Pros: The Price is cheap at $7 dollars a platter.
Cons: Everything else.
This weekend my blubber butt son-in-law decided to take me out to lunch, he said he wanted to eat at Long John Silvers Fish and Chips. Since I have never even heard of this place, I thought I would give it a try. I have been sick and tired of eating the same old crapola every day and I thought something new would do me some good. I wanted to eat something besides red meat and when my genetic misfit son-in-law mentioned fish, I automatically equated that with healthy. I was wrong.

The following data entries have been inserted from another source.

(** The run of [generate_answer], outcome by outcome. *)
Lemma generate_answer_run (env : ProcessEnv) (w : Collaborators) (messages : jsvalue)
      (question : jsvalue) (tb : list event) (rb : outcome thrown Backend) :
  last_content messages = Ok question ->
  select_backend env w = (tb, rb) ->
  generate_answer env w messages =
    match rb with
    | Throw e => (tb, Throw e)
    | Ok (_, model, store) =>
        let c := {| llm := model; prompt := chat_prompt; documentPrompt := document_template |} in
        let r := {| vectorStore := store; k := 3 |} in
        match chain_fail w c with
        | Some e => ((tb ++ [createStuffDocumentsChain c])%list, Throw e)
        | None =>
            match similarity_search w store question 3 with
            | Throw e =>
                ((tb ++ [createStuffDocumentsChain c; retriever_invoke r question])%list,
                 Throw e)
            | Ok docs =>
                match generate w c question docs with
                | Throw e =>
                    ((tb ++ [createStuffDocumentsChain c; retriever_invoke r question;
                             ragChain_stream c question docs])%list, Throw e)
                | Ok stream =>
                    ((tb ++ [createStuffDocumentsChain c; retriever_invoke r question;
                             ragChain_stream c question docs])%list,
                     Ok (data (createJsonStream stream) stream_headers))
                end
            end
        end
    end.
Proof.
  intros Hl Hb. unfold generate_answer. rewrite Hb, Hl.
  destruct rb as [[[embeddings model] store]|e]; cbn; [|reflexivity].
  outcomes; reflexivity.
Qed.

(** The run of the whole handler on a valid request. *)
Lemma postChat_valid_run (env : ProcessEnv) (w : Collaborators) (request : HttpRequest)
      (question : jsvalue) (tb : list event) (rb : outcome thrown Backend) :
  valid_request request question ->
  select_backend env w = (tb, rb) ->
  postChat env w request =
    let failed (t : list event) (e : thrown) := handled (request_json :: t) e in
    match rb with
    | Throw e => failed tb e
    | Ok (_, model, store) =>
        let c := {| llm := model; prompt := chat_prompt; documentPrompt := document_template |} in
        let r := {| vectorStore := store; k := 3 |} in
        match chain_fail w c with
        | Some e => failed (tb ++ [createStuffDocumentsChain c])%list e
        | None =>
            match similarity_search w store question 3 with
            | Throw e =>
                failed (tb ++ [createStuffDocumentsChain c; retriever_invoke r question])%list e
            | Ok docs =>
                match generate w c question docs with
                | Throw e =>
                    failed (tb ++ [createStuffDocumentsChain c; retriever_invoke r question;
                                   ragChain_stream c question docs])%list e
                | Ok stream =>
                    (request_json ::
                       (tb ++ [createStuffDocumentsChain c; retriever_invoke r question;
                               ragChain_stream c question docs])%list,
                     Ok (data (createJsonStream stream) stream_headers))
                end
            end
        end
    end.
Proof.
  intros Hv Hb.
  destruct (postChat_try_valid env w Hv) as (messages & Hl & Htry).
  rewrite (generate_answer_run env w messages Hl Hb) in Htry.
  destruct rb as [[[embeddings model] store]|e]; cbn in *.
  - outcomes;
      first [ apply postChat_thrown in Htry | apply postChat_returned in Htry ];
      exact Htry.
  - apply postChat_thrown in Htry. exact Htry.
Qed.

(** *** Backend selection *)

Lemma select_backend_cloud_up (env : ProcessEnv) (w : Collaborators)
      (credentials : Credentials) (tp : TokenProvider) :
  endpoint_set env = true ->
  cloud_backend_up w credentials tp ->
  select_backend env w =
    ((getCredentials :: getAzureOpenAiTokenProvider :: cloud_constructions credentials tp)%list,
     Ok (AzureOpenAIEmbeddings tp, AzureChatOpenAI 0.7%Q tp,
         AzureCosmosDBNoSQLVectorStore (AzureOpenAIEmbeddings tp) credentials)).
Proof.
  intros He (Hc & Ht & H1 & H2 & H3).
  unfold select_backend, azure_backend, temperature_literal. rewrite He, Hc. cbn.
  rewrite Ht. cbn. rewrite H1. cbn. rewrite H2. cbn. rewrite H3. reflexivity.
Qed.

Lemma select_backend_local_up (env : ProcessEnv) (w : Collaborators) :
  endpoint_set env = false ->
  local_backend_up w ->
  select_backend env w =
    ((context_log fallback_notice :: local_constructions)%list,
     Ok (OllamaEmbeddings ollamaEmbeddingsModel, ChatOllama 0.7%Q ollamaChatModel,
         FaissStore faissStoreFolder (OllamaEmbeddings ollamaEmbeddingsModel))).
Proof.
  intros He (H1 & H2 & H3).
  unfold select_backend, local_backend, temperature_literal. rewrite He. cbn.
  rewrite H1. cbn. rewrite H2. cbn. rewrite H3. reflexivity.
Qed.

(** Whatever throws, the cloud branch touches nothing local and logs no
    fallback notice. *)
Lemma select_backend_cloud_trace (env : ProcessEnv) (w : Collaborators) :
  endpoint_set env = true ->
  filter is_local_construction (fst (select_backend env w)) = [] /\
  filter is_fallback_notice (fst (select_backend env w)) = [].
Proof.
  intros He. unfold select_backend, azure_backend. rewrite He.
  cbn [bind call lift construct ret emit]. outcomes; split; reflexivity.
Qed.

(** Whatever throws, the local branch touches nothing of the cloud, logs the
    fallback notice once and goes on to the local embedder. *)
Lemma select_backend_local_trace (env : ProcessEnv) (w : Collaborators) :
  endpoint_set env = false ->
  filter is_cloud_construction (fst (select_backend env w)) = [] /\
  filter is_fallback_notice (fst (select_backend env w)) = [context_log fallback_notice] /\
  exists rest,
    fst (select_backend env w) =
      context_log fallback_notice :: new_Embeddings (OllamaEmbeddings ollamaEmbeddingsModel) :: rest.
Proof.
  intros He. unfold select_backend, local_backend. rewrite He.
  cbn [bind call lift construct ret emit]. outcomes; repeat split; eauto.
Qed.

(** Backend selection neither searches nor generates, and its first call
    tells the branch. *)
Lemma select_backend_quiet (env : ProcessEnv) (w : Collaborators) :
  searches (fst (select_backend env w)) = [] /\
  filter is_generation (fst (select_backend env w)) = [] /\
  exists rest,
    fst (select_backend env w) =
      (if endpoint_set env then getCredentials else context_log fallback_notice) :: rest.
Proof.
  unfold select_backend, azure_backend, local_backend, searches.
  destruct (endpoint_set env);
    cbn [bind call lift construct ret emit]; outcomes; repeat split; eauto.
Qed.

(** ** Rejected requests *)

(** C1, as the code has it.  When the body cannot be parsed, [request.json()]
    throws inside the [try] block: the handler logs the parse error and
    answers ServiceUnavailable with the fixed text (not BadRequest); no backend
    constructor, retrieval or generation call is attempted. *)
Theorem unparseable_body_unavailable (env : ProcessEnv) (w : Collaborators) (e : Error) :
  postChat env w {| json := Throw e |} =
    ([request_json; context_error (error_prefix ++ message e)],
     Ok (serviceUnavailable unavailable_text)) /\
  backend_calls (fst (postChat env w {| json := Throw e |})) = [].
Proof.
  split; reflexivity.
Qed.

(** [messages] can be read from every parsed body but the literal [null]. *)
Lemma destructure_messages_readable (body : jsvalue) :
  body <> VNull -> body <> VUndefined ->
  exists messages, destructure_messages body = Ok messages.
Proof.
  intros Hn Hu. destruct body; cbn; eauto; contradiction.
Qed.
(** * lirc-indicator: a shallow embedding of [lirc-indicator.c]

    The program exports a GPIO pin through sysfs, connects to the LIRC
    socket and flashes the pin for every message that is not a button-up
    event.  It is modelled as a state-and-exit monad over a [world] (the two
    global variables, [errno], the locals of [main] that survive between
    statements, and the log of what the process did to its surroundings).
    What the surroundings answer (whether a sysfs file can be opened, what
    [read] delivers, when SIGINT arrives) is an [env], fixed for a run. *)

From Stdlib Require Import ZArith List String Ascii Bool Lia DecimalString.
From Stdlib.Strings Require Import Byte.
Import ListNotations.
Local Open Scope string_scope.
Local Open Scope Z_scope.

(** ** Constants of the C library and of the platform *)

Definition EXIT_SUCCESS : Z := 0.
Definition EXIT_FAILURE : Z := 1.

(** [sizeof(addr.sun_path)] of [struct sockaddr_un] on Linux. *)
Definition SUN_PATH_SIZE : nat := 108.

(** [sizeof(buf)] in [main]. *)
Definition BUF_SIZE : nat := 128.

(** ** What the process does to its surroundings *)

(** The messages the program sends to [stderr], one constructor per
    [fprintf(stderr, ...)] or [perror] of the source, with the values the
    format string is filled with. *)
Inductive report : Type :=
| UnableOpenExport (e : Z)
| UnableWriteExport (e : Z)
| UnableOpenUnexport (e : Z)
| UnableWriteUnexport (e : Z)
| UnableOpenDirection (pin e : Z)
| UnableWriteDirection (pin e : Z)
| ValueNot0Or1 (pin value : Z)
| UnableOpenValue (pin e : Z)
| UnableWriteValue (pin e : Z)
| UnrecognizedOption
| IncorrectArguments
| InvalidPin (pin : Z)
| PerrorSocket (e : Z)
| UnableOpenSocket (path : string) (e : Z)
| PerrorRead (e : Z).

Inductive banner : Type := Help | Version.

Inductive event : Type :=
| Stdout (b : banner)
| Stderr (r : report)
| Write (path text : string)   (* a [fprintf] on a stream of [path] that succeeded *)
| Usleep (usec : Z)
| Sigaction                     (* [onExit] installed for SIGINT *)
| Fork (pid : Z)
| Socket
| Connect (path : string)       (* a [connect] that succeeded *)
| Read (n : Z)                  (* [read] returned [n] *)
| Lseek.

(** What one call of [read(lirc_fd, buf, 128)] finds: bytes to deliver (none
    at all when the peer has closed the connection), or a failure with its
    [errno]. *)
Inductive read_result : Type :=
| ReadBytes (bs : list byte)
| ReadError (e : Z).

(** The answers of the C library and the kernel.  [fopen_at] and
    [fprintf_at] are asked with the value of the statement clock, so that the
    same file may open at one moment and not at another. *)
Record env : Type := {
  strtold_num : string -> Z;            (* [(int) strtold(s, NULL)] when [s] has a numeric prefix *)
  fopen_at : nat -> string -> option Z; (* [Some e]: [fopen] returns NULL with [errno = e] *)
  fprintf_at : nat -> string -> Z;      (* what [fprintf] on a stream of that file returns *)
  fork_pid : Z;                         (* what [fork] returns *)
  socket_err : option Z;                (* [Some e]: [socket] returns -1 with [errno = e] *)
  connect_err : string -> option Z;     (* [Some e]: [connect] returns -1 with [errno = e] *)
  sigint_at : option nat                (* the statement boundary at which SIGINT is delivered *)
}.
(** * UniTrack: the attendance projection and planning engine

    A shallow embedding of [src/lib/utils.ts], of [getVerdict] from
    [src/components/TodayCard.tsx] and of [src/lib/vacationPlanner.ts],
    followed by the properties stated about them.

    Modelling conventions

    - A TypeScript [number] is a value of [JS.number]: an exact rational,
      [+Infinity], [-Infinity] or [NaN].  Arithmetic on finite values is
      exact (no rounding, no overflow); the special values follow IEEE 754 as
      JavaScript exposes it (division by zero, [NaN] propagation, comparisons
      with [NaN] are false).  Negative zero is not represented: no divisor in
      the embedded functions can be [-0] unless an input already is.
    - A [Date] is the number of its local calendar day, counted from
      1970-01-01 (day 0, a Thursday).  [setDate(getDate() + n)] moves [n]
      calendar days, [setHours] stays inside the day, and two dates compare
      as their day numbers do.  [new Date()] is the parameter [today].
      Window sizes and [weeksAhead] are integers.
    - A loop of the source that is not bounded by a list is run on a budget
      of iterations; a lemma shows that the loop has left within it.
    - [Map<string, Subject>] is a finite map keyed by strings.  A plain
      object used as a dictionary ([subjectThresholds], [codeCount]) is its
      own properties together with what it inherits from
      [Object.prototype]: a read under [constructor], [toString] and the
      like finds the inherited member when the object has no property of
      its own there ([ObjectPrototype]).
    - [Array.prototype.sort] is the stable sort the language prescribes; it
      is embedded as a stable insertion sort, which yields the prescribed
      result whenever the comparator is a consistent ordering. *)

From Stdlib Require Import ZArith QArith Qround Lia Lqa List Bool Ascii String.
From stdpp Require Import gmap strings list pretty sorting.
(** The priority rule of the subsystem lookups, for a sub-field [cand] of
    the candidates and the outcome [r] of the lookup: the management
    module wins when its sub-field is non-empty, the chassis is used when
    the management module's is empty and its own is not, and no value is
    returned when both are empty. *)
Definition first_nonempty_candidate (cand : string -> result val) (r : result val)
  : Prop :=
  (forall v, cand mm_key = Ok v -> is_nonempty v = true -> r = Ok v) /\
  (forall v0 v, cand mm_key = Ok v0 -> is_empty v0 = true ->
                cand chassis_key = Ok v -> is_nonempty v = true -> r = Ok v) /\
  (forall v0 v1, cand mm_key = Ok v0 -> is_empty v0 = true ->
                 cand chassis_key = Ok v1 -> is_empty v1 = true ->
                 is_ok r = false).

(** The same rule for [get_facts]: the tested sub-field is the serial
    number, the value taken is the whole product information, from which
    the facts are built. *)
Definition facts_from_first_serial (s : Session) (sw : Device) (subs il : val)
  : Prop :=
  let pinfo := subsystem_field subs "product_info" in
  let serial := subsystem_serial subs in
  (forall sn pi, serial mm_key = Ok sn -> is_nonempty sn = true ->
                 pinfo mm_key = Ok pi ->
                 get_facts s = get_facts_build s sw il pi) /\
  (forall sn0 sn pi, serial mm_key = Ok sn0 -> is_empty sn0 = true ->
                     serial chassis_key = Ok sn -> is_nonempty sn = true ->
                     pinfo chassis_key = Ok pi ->
                     get_facts s = get_facts_build s sw il pi) /\
  (forall sn0 sn1, serial mm_key = Ok sn0 -> is_empty sn0 = true ->
                   serial chassis_key = Ok sn1 -> is_empty sn1 = true ->
                   is_ok (get_facts s) = false).

(** The per-interface keys the docstring of [get_interfaces] lists. *)
Definition documented_interface_keys : list key :=
  [ KStr "is_up"; KStr "is_enabled"; KStr "description"; KStr "speed";
    KStr "mtu"; KStr "mac_address" ].

(** The keys of the records [get_interfaces] builds. *)
Definition interface_record_keys : list key :=
  [ KStr "is_up"; KStr "is_enabled"; KStr "description"; KStr "last_flapped";
    KStr "speed"; KStr "mtu"; KStr "mac_address" ].

(** The outcome of [if k not in src: out = 'N/A' else: out = src[k]]. *)
Definition or_not_available (src : val) (k : string) (out : val) : Prop :=
  (contains k src = Ok false /\ out = VStr "N/A") \/
  (contains k src = Ok true /\ getitem src k = Ok out).

(** The description published for a source record. *)
Definition description_of (d : dict val) : val :=
  match dict_get (KStr "description") d with
  | None | Some VNone => VStr EmptyString
  | Some x => x
  end.

Definition with_interface_facts (s : Session) (il : val) : Session :=
  {| base_url := base_url s;
     time_now := time_now s;
     Device_get := Device_get s;
     Device_get_subsystems := Device_get_subsystems s;
     Interface_get_all := Interface_get_all s;
     Interface_get_facts := Ok il;
     Interface_get := Interface_get s;
     LLDPNeighbor_get_facts := LLDPNeighbor_get_facts s;
     Vlan_get_all := Vlan_get_all s;
     Vlan_get_facts := Vlan_get_facts s;
     Mac_get_all := Mac_get_all s;
     http_get := http_get s |}.

(** A routed port with full hardware information and a loopback
    without any. *)
Definition example_interfaces : val :=
  VDict
    [ (KStr "1/1/1",
       VDict [ (KStr "description", VStr "uplink");
               (KStr "hw_intf_info",
                VDict [ (KStr "max_speed", VInt 1000);
                        (KStr "mac_addr", VStr "aa:bb:cc:dd:ee:ff") ]);
               (KStr "mtu", VInt 1500);
               (KStr "link_state", VStr "up");
               (KStr "admin_state", VStr "up");
               (KStr "statistics",
                VDict [ (KStr "tx_bytes", VInt 7); (KStr "rx_dropped", VInt 3) ]) ]);
      (KStr "loopback0",
       VDict [ (KStr "description", VNone);
               (KStr "hw_intf_info", VDict []);
               (KStr "link_state", VStr "UP");
               (KStr "admin_state", VStr "down");
               (KStr "statistics", VDict []) ]) ].
Definition in_examples {A} (m : M dir A) : M world A :=
  λ w, match m (speech_examples w) with
       | (r, d) => (r, World d (dot_env w))
       end.

(** [a or b] on the values [os.getenv] returns: [None] and the empty
    string are falsy. *)
Definition truthy (v : option string) : bool :=
  match v with
  | Some (String _ _) => true
  | _ => false
  end.

Definition py_or (a b : option string) : option string :=
  if truthy a then a else b.

Definition hf_token (environ : gmap string string) : option string :=
  py_or (py_or (environ !! "HUGGINGFACE_ACCESS_TOKEN") (environ !! "hf"))
        (environ !! "HF_TOKEN").

(** [open(repo_root / ".env", "w")] followed by the single [write]. *)
Definition write_env (token : string) : M world unit :=
  λ w, (Ok tt,
        World (speech_examples w)
              (Some ("huggingface_ACCESS_TOKEN=" +:+ token +:+ newline))).

(** What [.env] holds when [main] comes to start the pipeline, [e] being
    what it held before: the token line when a token was found. *)
Definition env_after (environ : gmap string string) (e : option string) :
    option string :=
  match hf_token environ with
  | Some (String c t) =>
      Some ("huggingface_ACCESS_TOKEN=" +:+ String c t +:+ newline)
  | _ => e
  end.

(** The pipeline process is opaque.  [subprocess.run] is called without
    [env=], so the child inherits the environment of [main]: [run_py]
    gives, for that environment and the repository as [main] has left it,
    the exit status of the process and whatever it did to the
    repository. *)
Variable run_py : gmap string string → world → Z * world.

(** [subprocess.run(["python", "src/run.py"], check=True, cwd=repo_root)]
    under the environment [environ]. *)
Definition subprocess_run (environ : gmap string string) : M world unit :=
  λ w, match run_py environ w with
       | (rc, w') => if (rc =? 0)%Z then (Ok tt, w') else (Raise ProcessError, w')
       end.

My son-in-law enjoys lying to me and leaving out great portions of the truth. I dont think hes a liar but I know he loves to watch me get angry and I know he enjoys laughing at my misery. When he asked me to go to lunch with him, the only reason I agreed to go with him was because he described this Long John Silver as a seafood restaurant. I thought it was like Red Lobster where you can order from a menu of fresh fish and have it prepared the way you want. Again, I was wrong.
Long John Silver is a low rate fast food joint that serves everything breaded and deep-fried in oil. They serve breaded fish, breaded shrimp, breaded chicken and breaded clams. Since we ordered two combination platters, I had the misfortune of trying a piece of everything. That was a mistake.
I started of eating the fish. Normally when I eat breaded fish I like to glob on the tarter sauce, but the thought of eating their tarter sauce made my stomach turn. It was sitting out at room temperature along with the rest of the condiments and the whole restaurant was sharing from the same filthy, disgusting push top container. So I decided to eat my fish plain. Since I was famished the fish tasted decent, but it didnt take long after my first bite of this oil-drenched fish for my stomach to start to react. Even my son-in-law heard my stomach make a loud rumble as my unhealthy dump quickly started brewing. I knew it was only a matter of time before the fire works began. I forced down half of a piece of this crapola before the stomach pains became unbearable. I decided to try a shrimp.
After I loaded on the cocktail sauce from the individually rapped packages, the breaded shrimp tasted pretty good. After my first shrimp, I decided to try another but this time without the breading. After picking off the breading, I noticed the little creature had large visible fecal matter near its tale portion, this is the trademark of low-quality shrimp that is not cleaned properly.
I brought the shrimp back to the counter. The sixteen-year-old kid working there just started laughing and showing off the unpleasant sight of the uncleaned shrimp to his fellow coworkers. Than he asked if I wanted something free of charge for my inconvenience. I asked if he could get about three or four of his friends to help me beat the crap out of the guy sitting at my table. Again, just confused laughter.
The chicken is also extremely oil soaked and it looks identical to the fish, but it is my favorite out of everything at Long John Silvers. But at that point I consumed so much oil that I thought I was going to literally die.
At Long John Silvers there is absolutely no escaping fried food, even the side dishes (french fries and hush puppies) that come with the platters are fried.
It's not that I'm crazy about fish, I actual dislike it, but my cholesterol level is toping the charts, so unfortunately I cant eat red meat every day. Im also getting tired of chicken, I must have tried every boring and healthy chicken dish that you can think of. I just wish God would create another animal that I could eat.
The Bottom Line on Long John Silvers:
This is without a doubt the worst fast food chain in America. I remember a place very similar back in the 70s named ArthurTreachers Fish and Chips that would also deep fry everything. It is a shame that Long John Silvers takes something that is healthy and turns it into something that could eventually kill you. When I walked out of their restaurant I felt extremely sick and unhealthy. On the drive home I could not believe the damage I did to my underwear, as hard as I tried, I could not hold back the fury of all that horrible fried food. I am dead serious when I tell you that this place is not for someone my age.
I will never step foot in another Long John Silvers as long as I live. In the future I will only eat fish that is cooked with a healthy recipe. Life is too short to eat bad food that does nothing but clog arteries
Long John Silver is yucky poo- pooh (Reply to this comment)
It's sad that you had to learn about LJS the hard way, or should I say...oh nevermind, skip that terrible joke.
Seriously, I have been to LJS a couple times (although not in years, over 10 at least) and it is gross!
I was er, um, "sick" both times.
Enjoy your day,
Elaine Jan 08 '03
7:24 pm PST
Not Eaten There In Awhile. . . (Reply to this comment)
. . .however, I've never had any problem with the place.
But I do have a story that might go along with your own.
Went there to eat with a friend one time, and we went back to my place afterwards.
He asked me if he could use my bathroom, because "Long John Silver's is starting to work on me!"
Only seconds after he got in there, I heard the old thundermug thundering.
First, it was a deep-pitched, "BOOOOOOP!."
Then, it was a sort of "boop-a-spzzzzzzzz-boop-boop-boop-spzzzzzzzzzzzzzz-boop!"
Then, I heard him remark to himself, "Ghastly! Simply ghastly!"